**ACTIVITY:** For the entries below, repeat exactly each line starting with the one that contains "as [|_]; [done|]." and going on through the one that contains "PDFMiner loads replace", and no others.

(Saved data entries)
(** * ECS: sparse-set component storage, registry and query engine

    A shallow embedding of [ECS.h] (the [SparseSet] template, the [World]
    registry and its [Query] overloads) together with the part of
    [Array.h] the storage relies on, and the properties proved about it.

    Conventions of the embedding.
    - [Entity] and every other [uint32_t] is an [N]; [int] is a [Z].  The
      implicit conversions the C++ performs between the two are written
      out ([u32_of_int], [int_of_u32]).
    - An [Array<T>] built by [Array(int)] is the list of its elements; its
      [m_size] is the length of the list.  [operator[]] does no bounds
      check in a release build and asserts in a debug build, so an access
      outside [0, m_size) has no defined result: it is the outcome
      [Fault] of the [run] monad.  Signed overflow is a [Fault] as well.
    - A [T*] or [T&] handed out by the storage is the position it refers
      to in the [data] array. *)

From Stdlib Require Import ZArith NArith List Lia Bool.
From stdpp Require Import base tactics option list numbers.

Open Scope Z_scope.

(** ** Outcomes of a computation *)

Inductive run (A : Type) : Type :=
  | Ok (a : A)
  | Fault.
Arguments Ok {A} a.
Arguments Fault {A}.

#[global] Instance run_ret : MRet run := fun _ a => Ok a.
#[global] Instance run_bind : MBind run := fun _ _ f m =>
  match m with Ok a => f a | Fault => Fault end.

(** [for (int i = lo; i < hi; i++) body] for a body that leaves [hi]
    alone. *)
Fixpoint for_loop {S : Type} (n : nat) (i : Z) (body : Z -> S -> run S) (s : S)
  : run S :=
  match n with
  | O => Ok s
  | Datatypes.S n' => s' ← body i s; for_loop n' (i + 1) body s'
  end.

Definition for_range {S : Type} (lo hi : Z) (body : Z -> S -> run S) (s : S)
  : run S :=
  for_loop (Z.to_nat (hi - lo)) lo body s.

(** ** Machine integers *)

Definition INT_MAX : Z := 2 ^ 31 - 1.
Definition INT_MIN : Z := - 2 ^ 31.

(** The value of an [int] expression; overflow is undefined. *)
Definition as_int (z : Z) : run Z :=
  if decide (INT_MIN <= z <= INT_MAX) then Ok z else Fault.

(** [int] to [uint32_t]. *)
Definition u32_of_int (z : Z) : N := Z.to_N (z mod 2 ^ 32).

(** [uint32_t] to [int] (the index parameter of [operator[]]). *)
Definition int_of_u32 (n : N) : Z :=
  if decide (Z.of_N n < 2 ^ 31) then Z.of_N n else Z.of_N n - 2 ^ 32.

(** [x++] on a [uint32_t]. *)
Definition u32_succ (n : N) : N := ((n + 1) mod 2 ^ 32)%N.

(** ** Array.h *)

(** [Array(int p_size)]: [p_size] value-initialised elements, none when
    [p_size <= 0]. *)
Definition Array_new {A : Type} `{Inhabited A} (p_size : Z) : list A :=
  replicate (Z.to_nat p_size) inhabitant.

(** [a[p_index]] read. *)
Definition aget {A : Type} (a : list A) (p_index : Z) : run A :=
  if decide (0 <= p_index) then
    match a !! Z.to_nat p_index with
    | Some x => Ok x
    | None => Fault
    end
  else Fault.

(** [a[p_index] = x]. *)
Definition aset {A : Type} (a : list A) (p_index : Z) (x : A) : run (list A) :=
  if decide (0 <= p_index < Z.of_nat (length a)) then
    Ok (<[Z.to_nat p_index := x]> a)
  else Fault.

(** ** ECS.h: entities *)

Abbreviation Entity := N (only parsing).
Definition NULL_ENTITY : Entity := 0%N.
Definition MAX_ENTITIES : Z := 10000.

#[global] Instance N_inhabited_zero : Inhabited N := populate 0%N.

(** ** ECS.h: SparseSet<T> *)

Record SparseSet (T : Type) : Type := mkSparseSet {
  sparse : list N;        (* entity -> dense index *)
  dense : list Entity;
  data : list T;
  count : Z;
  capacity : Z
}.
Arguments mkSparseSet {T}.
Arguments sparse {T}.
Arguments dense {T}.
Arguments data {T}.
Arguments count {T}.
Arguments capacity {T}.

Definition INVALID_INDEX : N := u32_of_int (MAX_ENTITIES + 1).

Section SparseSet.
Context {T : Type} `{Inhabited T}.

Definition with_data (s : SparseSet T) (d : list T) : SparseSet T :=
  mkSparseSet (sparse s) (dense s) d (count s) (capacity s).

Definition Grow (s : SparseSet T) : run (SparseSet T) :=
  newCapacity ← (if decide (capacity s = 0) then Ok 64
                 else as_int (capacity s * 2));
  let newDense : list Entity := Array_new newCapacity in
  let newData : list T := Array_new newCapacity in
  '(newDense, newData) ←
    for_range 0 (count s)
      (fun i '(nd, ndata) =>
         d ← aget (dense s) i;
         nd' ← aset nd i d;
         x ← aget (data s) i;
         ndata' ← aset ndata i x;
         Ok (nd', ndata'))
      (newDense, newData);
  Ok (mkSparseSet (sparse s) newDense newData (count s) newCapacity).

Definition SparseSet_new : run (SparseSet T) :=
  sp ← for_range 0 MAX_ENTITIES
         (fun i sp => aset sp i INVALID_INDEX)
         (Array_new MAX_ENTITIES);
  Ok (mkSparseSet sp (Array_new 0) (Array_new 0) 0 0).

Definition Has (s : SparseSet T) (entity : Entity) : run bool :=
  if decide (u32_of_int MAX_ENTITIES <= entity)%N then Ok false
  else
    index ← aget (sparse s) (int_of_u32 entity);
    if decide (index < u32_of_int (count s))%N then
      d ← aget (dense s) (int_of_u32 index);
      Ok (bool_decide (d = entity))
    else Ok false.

---

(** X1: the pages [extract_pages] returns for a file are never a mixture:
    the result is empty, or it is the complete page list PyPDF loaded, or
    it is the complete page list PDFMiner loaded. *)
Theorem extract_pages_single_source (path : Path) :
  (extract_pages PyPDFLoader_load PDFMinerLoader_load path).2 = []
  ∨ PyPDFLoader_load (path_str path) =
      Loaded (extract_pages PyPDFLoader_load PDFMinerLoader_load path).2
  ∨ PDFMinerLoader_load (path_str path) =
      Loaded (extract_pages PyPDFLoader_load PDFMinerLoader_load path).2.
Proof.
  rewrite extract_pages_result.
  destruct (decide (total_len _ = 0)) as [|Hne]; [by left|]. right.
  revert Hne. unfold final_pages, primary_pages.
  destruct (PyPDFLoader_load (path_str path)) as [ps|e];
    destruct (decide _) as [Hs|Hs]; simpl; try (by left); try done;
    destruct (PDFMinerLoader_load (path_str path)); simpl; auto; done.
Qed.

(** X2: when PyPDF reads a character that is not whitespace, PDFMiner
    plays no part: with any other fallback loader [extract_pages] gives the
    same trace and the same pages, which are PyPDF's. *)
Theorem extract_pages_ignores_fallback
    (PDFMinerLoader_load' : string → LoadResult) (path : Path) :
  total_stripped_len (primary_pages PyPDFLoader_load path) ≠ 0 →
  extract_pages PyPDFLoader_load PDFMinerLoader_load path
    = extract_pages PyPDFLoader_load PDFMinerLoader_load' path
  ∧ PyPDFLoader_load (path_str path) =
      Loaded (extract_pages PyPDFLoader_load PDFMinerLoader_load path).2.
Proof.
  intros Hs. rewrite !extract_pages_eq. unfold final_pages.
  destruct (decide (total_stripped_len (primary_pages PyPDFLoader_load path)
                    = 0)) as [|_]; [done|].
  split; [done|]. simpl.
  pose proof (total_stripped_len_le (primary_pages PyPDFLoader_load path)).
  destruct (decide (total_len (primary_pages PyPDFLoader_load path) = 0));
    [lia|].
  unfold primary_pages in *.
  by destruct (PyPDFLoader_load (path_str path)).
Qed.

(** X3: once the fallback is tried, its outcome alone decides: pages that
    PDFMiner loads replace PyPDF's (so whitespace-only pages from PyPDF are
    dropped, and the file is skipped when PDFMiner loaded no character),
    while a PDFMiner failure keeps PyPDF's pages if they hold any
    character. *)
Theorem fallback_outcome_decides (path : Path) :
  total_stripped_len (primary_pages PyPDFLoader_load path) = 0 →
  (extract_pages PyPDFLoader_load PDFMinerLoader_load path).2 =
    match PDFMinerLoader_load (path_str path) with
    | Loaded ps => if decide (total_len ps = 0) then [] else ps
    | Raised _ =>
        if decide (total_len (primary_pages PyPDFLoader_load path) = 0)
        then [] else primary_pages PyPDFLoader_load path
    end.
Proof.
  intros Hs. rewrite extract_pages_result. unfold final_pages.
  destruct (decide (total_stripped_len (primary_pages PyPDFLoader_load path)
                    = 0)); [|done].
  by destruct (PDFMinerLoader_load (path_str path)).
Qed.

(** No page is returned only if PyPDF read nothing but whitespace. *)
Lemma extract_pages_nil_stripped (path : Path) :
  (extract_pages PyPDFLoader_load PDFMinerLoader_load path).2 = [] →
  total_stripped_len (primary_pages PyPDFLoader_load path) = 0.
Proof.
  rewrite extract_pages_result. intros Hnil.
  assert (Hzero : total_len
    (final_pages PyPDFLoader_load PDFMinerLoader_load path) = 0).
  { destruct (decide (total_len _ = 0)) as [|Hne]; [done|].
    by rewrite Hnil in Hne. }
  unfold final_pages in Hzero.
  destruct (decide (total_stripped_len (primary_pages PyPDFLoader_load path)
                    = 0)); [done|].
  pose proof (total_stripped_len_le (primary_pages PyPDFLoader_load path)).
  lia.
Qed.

...

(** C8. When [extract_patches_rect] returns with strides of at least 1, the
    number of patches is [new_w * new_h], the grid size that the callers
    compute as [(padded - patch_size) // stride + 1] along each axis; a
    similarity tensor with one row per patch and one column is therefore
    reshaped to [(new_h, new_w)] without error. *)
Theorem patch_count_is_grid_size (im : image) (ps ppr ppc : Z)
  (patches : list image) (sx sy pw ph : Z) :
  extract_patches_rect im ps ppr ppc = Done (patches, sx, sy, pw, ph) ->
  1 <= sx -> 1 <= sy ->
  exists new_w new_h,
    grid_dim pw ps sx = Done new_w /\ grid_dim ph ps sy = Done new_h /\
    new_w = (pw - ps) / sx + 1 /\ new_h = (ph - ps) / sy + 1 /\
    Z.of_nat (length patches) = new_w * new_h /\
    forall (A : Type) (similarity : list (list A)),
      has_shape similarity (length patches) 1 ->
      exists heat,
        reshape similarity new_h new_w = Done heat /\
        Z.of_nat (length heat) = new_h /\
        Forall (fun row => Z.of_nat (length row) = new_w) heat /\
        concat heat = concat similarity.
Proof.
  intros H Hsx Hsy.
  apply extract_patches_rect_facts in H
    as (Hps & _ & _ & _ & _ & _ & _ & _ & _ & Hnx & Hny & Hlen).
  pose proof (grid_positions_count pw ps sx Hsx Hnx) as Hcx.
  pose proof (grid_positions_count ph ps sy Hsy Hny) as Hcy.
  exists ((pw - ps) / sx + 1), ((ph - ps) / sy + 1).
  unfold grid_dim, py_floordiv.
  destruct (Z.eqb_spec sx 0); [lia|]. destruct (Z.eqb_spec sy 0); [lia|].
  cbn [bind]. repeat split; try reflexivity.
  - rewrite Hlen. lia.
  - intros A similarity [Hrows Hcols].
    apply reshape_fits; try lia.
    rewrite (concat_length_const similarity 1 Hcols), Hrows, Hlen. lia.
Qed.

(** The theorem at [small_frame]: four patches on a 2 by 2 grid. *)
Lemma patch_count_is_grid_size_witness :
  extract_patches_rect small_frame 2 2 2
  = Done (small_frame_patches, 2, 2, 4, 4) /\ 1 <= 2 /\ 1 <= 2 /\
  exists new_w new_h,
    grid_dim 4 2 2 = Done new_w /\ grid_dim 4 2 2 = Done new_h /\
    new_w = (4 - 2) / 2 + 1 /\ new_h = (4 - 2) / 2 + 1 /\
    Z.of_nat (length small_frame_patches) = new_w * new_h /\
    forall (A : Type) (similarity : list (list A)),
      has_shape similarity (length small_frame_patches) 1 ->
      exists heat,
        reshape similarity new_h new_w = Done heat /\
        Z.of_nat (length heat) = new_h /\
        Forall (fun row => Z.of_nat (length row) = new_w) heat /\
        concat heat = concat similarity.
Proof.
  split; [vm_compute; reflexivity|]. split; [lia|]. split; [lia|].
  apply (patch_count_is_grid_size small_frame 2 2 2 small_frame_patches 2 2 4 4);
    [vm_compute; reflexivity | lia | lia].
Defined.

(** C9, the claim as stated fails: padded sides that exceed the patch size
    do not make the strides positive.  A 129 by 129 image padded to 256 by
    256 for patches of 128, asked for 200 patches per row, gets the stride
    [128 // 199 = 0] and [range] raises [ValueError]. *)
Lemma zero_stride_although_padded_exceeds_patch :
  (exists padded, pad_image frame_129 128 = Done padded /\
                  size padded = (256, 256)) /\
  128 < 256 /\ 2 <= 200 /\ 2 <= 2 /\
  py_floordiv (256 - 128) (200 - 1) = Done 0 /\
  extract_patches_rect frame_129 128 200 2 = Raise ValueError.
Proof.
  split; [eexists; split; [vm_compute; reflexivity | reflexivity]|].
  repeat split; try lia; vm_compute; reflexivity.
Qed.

**RESULT FOR THIS EXERCISE:**
                    = 0)) as [|_]; [done|].
  split; [done|]. simpl.
  pose proof (total_stripped_len_le (primary_pages PyPDFLoader_load path)).
  destruct (decide (total_len (primary_pages PyPDFLoader_load path) = 0));
    [lia|].
  unfold primary_pages in *.
  by destruct (PyPDFLoader_load (path_str path)).
Qed.

(** X3: once the fallback is tried, its outcome alone decides: pages that
    PDFMiner loads replace PyPDF's (so whitespace-only pages from PyPDF are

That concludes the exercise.